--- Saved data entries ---
- - -

(** Every run of the video command either stops before anything is printed,
    with nothing observed, or reaches the last stage with a signed event
    built from the flags and the fingerprint of the video. *)
Lemma main_cases w fuel args s s' tr out :
  Nip71.main net w fuel args s = Some (s', tr, out) ->
  (tr = [] /\ s' = s /\ out <> Return tt) \/
  exists f signer f' videoPath temp info built event,
    Nip71.parseAndInitParams w args = Return (f, signer) /\
    Nip71.fetchVideo w f signer = Return (f', videoPath, temp) /\
    ValidateInput w (Nip71.videoURL f') (Nip71.title f')
      (Nip71.publishedAt f') = None /\
    ExtractMediaInfo w videoPath "video" = Ok info /\
    Nip71.createNip71Event w fuel f' signer (height info) (width info)
      (fileSize info) (fileHash info) (bhash info) (mime info)
      (Nip71.title f') (Nip71.publishedAt f') (Nip71.videoURL f')
      (Nip71.description f') (Nip71.descriptor f') = Some (Ok built) /\
    SignEvent signer built = Ok event /\
    videoPublishStage net w f' signer event
      (match temp with Some path => [ARemove path] | None => [] end) s
    = (s', tr, out).
Proof.
  intros H. unfold Nip71.main in H.
  destruct (Nip71.parseAndInitParams w args) as [[f signer]| |] eqn:Hparse;
    try (injection H as <- <- <-; left; repeat split; discriminate).
  destruct (String.eqb (Nip71.videoURL f) "" && String.eqb (Nip71.videoFile f) "");
    try (injection H as <- <- <-; left; repeat split; discriminate).
  destruct (Nip71.fetchVideo w f signer) as [[[f' videoPath] temp]| |] eqn:Hfetch;
    try (injection H as <- <- <-; left; repeat split; discriminate).
  destruct (ValidateInput w (Nip71.videoURL f') (Nip71.title f')
              (Nip71.publishedAt f')) eqn:Hvalid;
    try (injection H as <- <- <-; left; repeat split; discriminate).
  destruct (ExtractMediaInfo w videoPath "video") as [info|] eqn:Hinfo;
    try (injection H as <- <- <-; left; repeat split; discriminate).
  match type of H with
  | match ?c with _ => _ end = _ => destruct c as [[built|]|] eqn:Hbuilt
  end; try discriminate;
    try (injection H as <- <- <-; left; repeat split; discriminate).
  destruct (SignEvent signer built) as [event|] eqn:Hsign;
    try (injection H as <- <- <-; left; repeat split; discriminate).
  right. exists f, signer, f', videoPath, temp, info, built, event.
  repeat (split; [reflexivity || assumption|]).
  unfold videoPublishStage.
  destruct (negb (String.eqb (Nip71.relay f') "")
            || negb (String.eqb (Nip71.r f') "")); [|congruence].
  destruct (Nip71.loadRelays w (Nip71.relay f')) as [relays| |];
    try congruence.
  destruct (if (length relays =? 0)%nat
            then Nip71.loadRelays w (Nip71.r f')
            else Return relays) as [relays'| |]; try congruence.
  destruct (0 <? length relays')%nat; [|congruence].
  destruct (PublishEvent net event signer s relays') as [s1 acts]. congruence.
Qed.

End StageFacts.

Lemma loadRelays_uri w relayParam :
  HasPrefix relayParam "ws://" = true \/ HasPrefix relayParam "wss://" = true ->
  Nip71.loadRelays w relayParam = Return [relayParam] /\ relayParam <> "".
Proof.
  intros Hprefix. unfold Nip71.loadRelays. split.
  - destruct Hprefix as [-> | ->]; [reflexivity|].
    destruct (HasPrefix relayParam "ws://"); reflexivity.
  - intros ->. destruct Hprefix; discriminate.
Qed.



Lemma cleanup_facts (temp : option string) :
  let cleanup :=
    match temp with Some path => [ARemove path] | None => [] end in
  dialed cleanup = [] /\
  removed cleanup = match temp with Some path => [path] | None => [] end.
Proof. destruct temp; split; reflexivity. Qed.

(** Which relays the video command publishes to, in a run that has printed
    its event.  A [-relay] that is a [ws://] or [wss://] URI is the one
    relay dialed and [-r] is not looked at; when [-relay] resolves to
    nothing and [-r] is such a URI, that one is dialed; with neither flag
    given no relay is dialed and the network is left alone.  In all three
    cases the run ends normally, whatever the relay answers. *)
Theorem relay_flag_before_short_flag :
  forall {S Conn : Type} (net : Network S Conn) (w : World) (fuel : nat)
         (args : Nip71.Flags) (s s' : S) (tr : list Action) (out : run unit)
         (msg : string) (event : Event),
    Nip71.main net w fuel args s = Some (s', tr, out) ->
    In (APrintln msg event) tr ->
    ((HasPrefix (Nip71.relay args) "ws://" = true
      \/ HasPrefix (Nip71.relay args) "wss://" = true) ->
     out = Return tt /\ dialed tr = [Nip71.relay args]) /\
    (unresolvable w (Nip71.relay args) ->
     (HasPrefix (Nip71.r args) "ws://" = true
      \/ HasPrefix (Nip71.r args) "wss://" = true) ->
     out = Return tt /\ dialed tr = [Nip71.r args]) /\
    (Nip71.relay args = "" -> Nip71.r args = "" ->
     out = Return tt /\ dialed tr = [] /\ s' = s).
Proof.
  intros S Conn net w fuel args s s' tr out msg event H Hin.
  destruct (main_cases net w fuel args s s' tr out H)
    as [(-> & _)|(f & signer & f' & videoPath & temp & info & built & signed
                  & Hparse & Hfetch & _ & _ & _ & _ & Hstage)];
    [contradiction|].
  apply parseAndInitParams_relays in Hparse as [Hrel1 Hr1].
  apply fetchVideo_relays in Hfetch as [Hrel2 Hr2].
  rewrite Hrel1 in Hrel2. rewrite Hr1 in Hr2.
  destruct (cleanup_facts temp) as [Hdial _].
  unfold videoPublishStage in Hstage. rewrite Hrel2, Hr2 in Hstage.
  split; [|split].
  - intros Hprefix. apply loadRelays_uri with (w := w) in Hprefix as [Hload Hne].
    destruct (String.eqb_spec (Nip71.relay args) ""); [contradiction|].
    cbn [negb orb] in Hstage. rewrite Hload in Hstage.
    cbn [length Nat.eqb Nat.ltb Nat.leb] in Hstage.
    pose proof (PublishEvent_dialed net signed signer s [Nip71.relay args])
      as Hpub.
    destruct (PublishEvent net signed signer s [Nip71.relay args]) as [s1 acts].
    injection Hstage as <- <- <-. split; [reflexivity|].
    simpl in Hpub. simpl. rewrite dialed_app, Hpub, Hdial. reflexivity.
  - intros Hnone Hprefix.
    apply loadRelays_uri with (w := w) in Hprefix as [Hload Hne].
    rewrite (loadRelays_unresolvable _ _ Hnone), Hload in Hstage.
    destruct (String.eqb_spec (Nip71.r args) ""); [contradiction|].
    rewrite orb_true_r in Hstage.
    cbn [length Nat.eqb Nat.ltb Nat.leb] in Hstage.
    pose proof (PublishEvent_dialed net signed signer s [Nip71.r args]) as Hpub.
    destruct (PublishEvent net signed signer s [Nip71.r args]) as [s1 acts].
    injection Hstage as <- <- <-. split; [reflexivity|].
    simpl in Hpub. simpl. rewrite dialed_app, Hpub, Hdial. reflexivity.
  - intros Hrel Hr. rewrite Hrel, Hr in Hstage. cbn in Hstage.
    injection Hstage as <- <- <-. repeat split. exact Hdial.
Qed.

Lemma relay_flag_before_short_flag_witness :
  exists s' tr,
    Nip71.main network world 10 relayFlags [] = Some (s', tr, Return tt) /\
    dialed tr = ["wss://ok.example"].
Proof.
  assert (Hrun : exists s' event rest,
             Nip71.main network world 10 relayFlags []
             = Some (s', APrintln "Generated Event Data:" event :: rest,
                     Return tt)) by (vm_compute; eauto).
  destruct Hrun as (s' & event & rest & Hrun).
  destruct (relay_flag_before_short_flag network world 10 relayFlags [] s'
              _ (Return tt) "Generated Event Data:" event Hrun)
    as [Hfirst _]; [left; reflexivity|].
  destruct Hfirst as [_ Hdial]; [right; reflexivity|].
  eexists. eexists. split; [exact Hrun|exact Hdial].
Defined.
(** * Survey data processor: validation, aggregation and run artifacts

    A shallow embedding of [notebooks/survey_data_processor.ipynb] of
    RAG_Survey_Analysis_Europa, together with the dictionary mapper the
    notebook imports from [shared.transformations].

    Layout: the tabular data model, the column validator, the LTR/driver
    projection, the mapper, the per-survey loop written in a small
    state-and-exception monad, the output cell as a trace of file-system
    operations that may end in an exception, and then the properties. *)

From Stdlib Require Import ZArith Ascii String.
From stdpp Require Import gmap strings list fin_maps.

Open Scope Z_scope.

(** ** Exceptions *)

(** A call either raises, carrying [str(e)], or returns. *)
Definition Exc (A : Type) : Type := (string + A)%type.

Definition raise {A} (msg : string) : Exc A := inl msg.

Definition exc_bind {A B} (m : Exc A) (k : A → Exc B) : Exc B :=
  match m with
  | inl e => inl e
  | inr a => k a
  end.

(** ** Tabular data *)

(** A cell of a pandas frame: the missing marker, a text response, a number,
    a boolean (summary flags) or a [datetime] reading. *)
Inductive Cell : Type :=
  | NaN
  | Text (s : string)
  | Num (n : Z)
  | Flag (b : bool)
  | Stamp (t : Z).

#[global] Instance Cell_eq_dec : EqDecision Cell.
Proof. solve_decision. Defined.

(** A frame is a row count and a list of labelled columns, in order.  Two
    columns may carry the same label, as in the result of a query that
    selects a name twice. *)
Record DataFrame : Type := mkDataFrame {
  nrows : nat;
  cols : list (string * list Cell)
}.
(** * wx: NOAA GSOD station parser and assembler (src/main.py)

    A shallow embedding of the parsing and data-assembly core of
    [src/main.py] (Python 2), with the properties its specification
    states about it.

    Conventions of the embedding.
    - Text lines are byte strings ([string], 8-bit [ascii]); white space
      is the C locale's, as [int] and [float] use on byte strings.  The
      station listing, which the request hands over as decoded text, is
      read the same way; the two readings agree on [plain_text], which
      the properties about the line a code selects assume.
    - A Python exception is a value of [exn]; a computation that may raise
      returns a [result].  [try: ... except ValueError:] catches
      [ValueError] only, [except Exception:] catches every [exn].
    - A Python float is a [pyfloat]: a finite value carried as the exact
      rational its literal denotes, an infinity, or not-a-number.  Rounding
      to binary64 is not modelled; the properties below rest only on order
      comparisons and on which values are not-a-number.  A temperature
      slice has at most six characters, too few to write a value that
      rounding could carry across 9000.  The one aggregate that adds
      floats, the mean of pandas, is a collaborator [series_mean].
    - The network and gzip are a collaborator [fetch], from a URL to the
      decompressed body or the exception that propagates.
    - [logging] is a list of emitted messages threaded through the code. *)

From Stdlib Require Import List String Ascii ZArith QArith Lia Bool.
From Stdlib Require Import DecimalString DecimalN Sorted.
Import ListNotations.

Open Scope string_scope.
Open Scope Z_scope.

(** ** Exceptions and results *)

Inductive exn : Type :=
| ValueError
| OverflowError
| ZeroDivisionError
| TypeError
| AttributeError
| Exception_ (msg : string).

Inductive result (A : Type) : Type :=
| Ok (v : A)
| Err (e : exn).
Arguments Ok {A} v.
Arguments Err {A} e.

Definition bind {A B} (r : result A) (k : A -> result B) : result B :=
  match r with
  | Ok v => k v
  | Err e => Err e
  end.

Notation "x <- c ;; k" := (bind c (fun x => k))
  (at level 61, c at next level, right associativity).
Notation "' pat <- c ;; k" := (bind c (fun x => match x with pat => k end))
  (at level 61, pat pattern, c at next level, right associativity).

(** [try: body / except ValueError: handler]. *)
Definition except_ValueError {A} (body handler : result A) : result A :=
  match body with
  | Err ValueError => handler
  | r => r
  end.

Definition is_ok {A} (r : result A) : bool :=
  match r with Ok _ => true | Err _ => false end.

Definition to_option {A} (r : result A) : option A :=
  match r with Ok v => Some v | Err _ => None end.

(** ** Strings: slices, white space, digits *)

(** [s[a:b]] for constant [0 <= a <= b]; a slice past the end is clipped,
    never an error. *)
Definition slice (a b : nat) (s : string) : string :=
  substring a (b - a) s.

Definition is_space (c : ascii) : bool :=
  let n := N_of_ascii c in
  (N.eqb n 32 || (N.leb 9 n && N.leb n 13))%bool.

Definition is_digit (c : ascii) : bool :=
  let n := N_of_ascii c in (N.leb 48 n && N.leb n 57)%bool.

Definition digit_val (c : ascii) : Z := Z.of_N (N_of_ascii c) - 48.

Fixpoint lstrip (s : string) : string :=
  match s with
  | String c s' => if is_space c then lstrip s' else s
  | EmptyString => s
  end.

Fixpoint all_space (s : string) : bool :=
  match s with
  | String c s' => (is_space c && all_space s')%bool
  | EmptyString => true
  end.

(** The longest prefix of decimal digits, accumulated onto [acc], with the
    number of digits read and the text left. *)
Fixpoint read_digits (acc : Z) (n : nat) (s : string) : Z * nat * string :=
  match s with
  | String c s' =>
      if is_digit c then read_digits (10 * acc + digit_val c) (S n) s'
      else (acc, n, s)
  | EmptyString => (acc, n, s)
  end.

Definition read_sign (s : string) : bool * string :=
  match s with
  | String "-" r => (true, r)
  | String "+" r => (false, r)
  | _ => (false, s)
  end.

(** ** [int(s)] on a string, base 10 *)

Definition py_int (s : string) : result Z :=
  let '(neg, s1) := read_sign (lstrip s) in
  let '(v, n, rest) := read_digits 0 0 s1 in
  match n with
  | O => Err ValueError
  | S _ => if all_space rest then Ok (if neg then - v else v)
           else Err ValueError
  end.

(** ** Floats *)

Inductive pyfloat : Type :=
| FNum (q : Q)
| FInf (neg : bool)
| FNaN.

Definition nan : pyfloat := FNaN.

Definition is_nan (x : pyfloat) : bool :=
  match x with FNaN => true | _ => false end.
(* ===== verification/RunSpec.v ===== *)
(** What the lease protocol promises, without tables: the life of one run as
    a small state machine.  [RunInv] requires every change of a run's row to be
    a sequence of these moves, so the repository refines it. *)

From stdpp Require Import prelude strings list relations.
From Stdlib Require Import ZArith Lia.
From S2P Require Import Prelude Schema.

(** [Waiting fresh]: free to be claimed, [fresh] until the first claim.
    [Held w e]: executed by [w] until [e].  [Stopping w e]: asked to stop, with or
    without an owner.  [Done s]: ended. *)
Inductive phase : Type :=
  | Waiting (fresh : bool)
  | Held (w : option string) (e : option datetime)
  | Stopping (w : option string) (e : option datetime)
  | Done (s : RunStatus).

Inductive move : phase → phase → Prop :=
  | move_claim b w e : move (Waiting b) (Held (Some w) (Some e))
  | move_beat w e e' : move (Held w e) (Held w e')
  | move_release w e : move (Held w e) (Waiting false)
  | move_stop w e : move (Held w e) (Stopping w e)
  | move_stop_released : move (Waiting false) (Stopping None None)
  | move_adopt w e : move (Stopping None None) (Stopping (Some w) (Some e))
  | move_stop_beat w e e' : move (Stopping w e) (Stopping w e')
  | move_drop b s : s = Failed ∨ s = Cancelled → move (Waiting b) (Done s)
  | move_finish w e s :
      s = Completed ∨ s = Failed ∨ s = Interrupted → move (Held w e) (Done s)
  | move_stopped w e : move (Stopping w e) (Done Cancelled)
  | move_lost w e : move (Stopping w e) (Done Failed).

(** The phase a row is in. *)
Definition phase_of (r : AgentRun) : phase :=
  match Run.status r with
  | Pending => Waiting (bool_decide (Run.started_at r = None))
  | Running => Held (Run.worker_id r) (Run.lease_expires_at r)
  | CancelRequested => Stopping (Run.worker_id r) (Run.lease_expires_at r)
  | s => Done s
  end.

Definition moves : phase → phase → Prop := rtc move.

(** * Consequences of the machine *)

Lemma done_is_final s p : moves (Done s) p → p = Done s.
Proof. unfold moves. intros H. inversion H as [|? ? ? Hm]; subst; [done|]. inversion Hm. Qed.

(** A cancel request never goes back to a state that may run to completion. *)
Definition stops (p : phase) : Prop :=
  match p with
  | Stopping _ _ => True
  | Done s => s = Cancelled ∨ s = Failed
  | _ => False
  end.

Lemma stopping_stops p q : moves p q → stops p → stops q.
Proof.
  unfold moves. induction 1 as [|p1 p2 p3 Hm _ IH]; intros Hs; [done|]. apply IH.
  destruct Hm; simpl in *; auto; done.
Qed.

(** No run goes back to [fresh]. *)
Lemma not_fresh_again p q : moves p q → p ≠ Waiting true → q ≠ Waiting true.
Proof.
  unfold moves. induction 1 as [|p1 p2 p3 Hm _ IH]; intros Hne; [done|]. apply IH.
  destruct Hm; done.
Qed.

(** A run changes hands only by being released in between. *)
Definition owner (p : phase) : option string :=
  match p with
  | Held w _ | Stopping w _ => w
  | _ => None
  end.

Lemma move_owner p q :
  move p q → owner p = owner q ∨ owner p = None ∨ owner q = None.
Proof. destruct 1; simpl; auto. Qed.

Lemma phase_done r : is_terminal (Run.status r) = true → phase_of r = Done (Run.status r).
Proof. unfold phase_of. intros Ht. apply is_terminal_true in Ht as [E|[E|[E|E]]]; by rewrite E. Qed.

Lemma phase_done_inv r s : phase_of r = Done s → Run.status r = s ∧ is_terminal s = true.
Proof. unfold phase_of. destruct (Run.status r); try done; by intros [= <-]. Qed.
(* ===== verification/RunSafe.v ===== *)
(** Every operation of the repository is [safe]: it preserves the invariant of
    the run tables and only lets them evolve. *)

From stdpp Require Import prelude gmap strings list fin_maps relations.
From Stdlib Require Import ZArith Lia.
From S2P Require Import Prelude Schema RunSpec RunRepo RunInv.

(** * Tactics for one-row transitions *)

(** [run_evolves r r'] where [r'] rewrites columns of a non-terminal [r]. *)
Ltac ev_once :=
  unfold write_once; row_simpl;
  let Hsome := fresh in intros Hsome; try (destruct Hsome as [? Hsome]; rewrite ?Hsome);
  solve [reflexivity | bool_hyps; congruence | congruence].

(** The phase is kept, or the caller proves the moves. *)
Ltac ev_moves := try apply rtc_refl.

Ltac solve_evolves :=
  split;
  [ repeat split; reflexivity
  | let Ht := fresh in intros Ht;
    first [ reflexivity
          | repeat match goal with E : Run.status _ = _ |- _ => rewrite E in Ht end; discriminate
          | congruence ]
  | ev_moves
  | ev_once | ev_once | ev_once | ev_once
  | let Hf := fresh in intros Hf; first [ reflexivity | destruct Hf; bool_hyps; congruence ] ].

(** The rows a run owns are its own; a transition that only rewrites columns. *)
Lemma safe_put_run db k r r' :
  wf db → DB.runs db !! k = Some r →
  run_evolves r r' → (active r' = true → active r = true) → run_ok r' →
  (history_ok r (attempts_of k db) → history_ok r' (attempts_of k db)) →
  wf (put_run r' db).2 ∧ evolves db (put_run r' db).2.
Proof.
  intros Hwf Hr Hev Hact Hok Hh.
  assert (Hid : Run.id r' = k) by (rewrite <- (wf_key _ Hwf k r Hr); apply Hev).
  unfold put_run, modify. rewrite Hid. simpl. eapply safe_transition'; eauto.
  - by apply attempts_step_same.
  - change (attempts_of k (db <| DB.runs ::= <[k:=r']> |>)) with (attempts_of k db).
    by apply Hh, Hwf.
Qed.
(* ===== verification/RunLease.v ===== *)
(** The run state machine: the steps the services take on the run tables, the
    databases they can reach, and what the lease protocol guarantees there. *)

From stdpp Require Import prelude gmap strings list fin_maps relations.
From Stdlib Require Import ZArith Lia.
From S2P Require Import Prelude Schema RunSpec RunRepo RunInv RunSafe.

(** * Steps and reachable databases *)

(** One repository call by any process; [step_other] is any change of the tables
    the run repository does not own. *)
Inductive step (db : Database) : Database → Prop :=
  | step_create i t rs ag u q pl so ch ex om ci cb rel rt im now :
      step db (create_run i t rs ag u q pl so ch ex om ci cb rel rt im now db).2
  | step_mark_running k w n now : step db (mark_running k w n now db).2
  | step_renew_lease k w n now : step db (renew_lease k w n now db).2
  | step_release_lease k w now : step db (release_lease_for_retry k w now db).2
  | step_langfuse k t w now : step db (set_langfuse_trace_id k t w now db).2
  | step_output k m w now : step db (set_output_message k m w now db).2
  | step_manifest k m f w now : step db (record_run_manifest k m f w now db).2
  | step_prepared k w o now : step db (record_prepared k w o now db).2
  | step_first_request k w o now : step db (record_first_model_request k w o now db).2
  | step_first_output k w o now : step db (record_first_output k w o now db).2
  | step_terminal k s et em u w now : step db (set_terminal_status k s et em u w now db).2
  | step_cancel_tree k u b now : step db (request_cancel_execution_tree k u b now db).2
  | step_cancel_descendants r now :
      step db (cancel_active_execution_tree_descendants r now db).2
  | step_reconcile locked now : step db (reconcile_expired_leases locked now db).2
  | step_migration now : step db (fail_nonterminal_for_storage_migration now db).2
  | step_cleanup k : step db (clear_cleanup k db).2
  | step_other db' : core db' = core db → step db db'.

Definition empty_database : Database :=
  DB.mk ∅ [] ∅ ∅ ∅ ∅ ∅ ∅ ∅ 1 1 1.

Definition reachable (db : Database) : Prop := rtc step empty_database db.

Lemma wf_empty : wf empty_database.
Proof. split; simpl; try set_solver. constructor. Qed.

Lemma step_safe db db' : step db db' → wf db → wf db' ∧ evolves db db'.
Proof.
  destruct 1; intros Hwf.
  - by apply safe_create_run.
  - by apply safe_mark_running.
  - by apply safe_renew_lease.
  - by apply safe_release_lease_for_retry.
  - by apply safe_set_langfuse_trace_id.
  - by apply safe_set_output_message.
  - by apply safe_record_run_manifest.
  - by apply safe_record_prepared.
  - by apply safe_record_first_model_request.
  - by apply safe_record_first_output.
  - by apply safe_set_terminal_status.
  - by apply safe_request_cancel_execution_tree.
  - by apply safe_cancel_descendants.
  - by apply safe_reconcile_expired_leases.
  - by apply safe_fail_nonterminal.
  - by apply safe_clear_cleanup.
  - eauto using wf_core, evolves_core.
Qed.

Lemma steps_safe db db' : rtc step db db' → wf db → wf db' ∧ evolves db db'.
Proof.
  induction 1 as [db|db1 db2 db3 H1 _ IH]; intros Hwf; [done|].
  destruct (step_safe _ _ H1 Hwf) as [Hwf2 Hev2]. destruct (IH Hwf2) as [Hwf3 Hev3].
  split; [done|]. by etrans.
Qed.

Lemma reachable_is_wf db : reachable db → wf db.
Proof. intros H. apply (steps_safe _ _ H), wf_empty. Qed.

(** * A run that was created and claimed *)

Definition demo_created : Database :=
  (create_run "r1" "t1" None "main" "u1" "q1" (JObj []) "chat" "web" None (JObj []) (Some 7%Z)
     None None Chat (Some 11%Z) 1000 empty_database).2.

Definition demo_claimed : Database := (mark_running "r1" "w1" 120 2000 demo_created).2.

Definition demo_failed : Database :=
  (set_terminal_status "r1" Failed (Some "boom") None None (Some "w1") 3000 demo_claimed).2.

Lemma demo_created_reachable : reachable demo_created.
Proof. apply rtc_once, step_create. Qed.

Lemma demo_claimed_reachable : reachable demo_claimed.
Proof. eapply rtc_r; [exact demo_created_reachable|apply step_mark_running]. Qed.

Lemma demo_failed_reachable : reachable demo_failed.
Proof. eapply rtc_r; [exact demo_claimed_reachable|apply step_terminal]. Qed.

- - -

--- What needs to be done ---
Will you return exactly the lines above from the one with "From Stdlib Require Import ZArith Ascii" down to the one with "A := inl msg.", counting both as part of the range?

--- Exercise answer ---
From Stdlib Require Import ZArith Ascii String.
From stdpp Require Import gmap strings list fin_maps.

Open Scope Z_scope.

(** ** Exceptions *)

(** A call either raises, carrying [str(e)], or returns. *)
Definition Exc (A : Type) : Type := (string + A)%type.

Definition raise {A} (msg : string) : Exc A := inl msg.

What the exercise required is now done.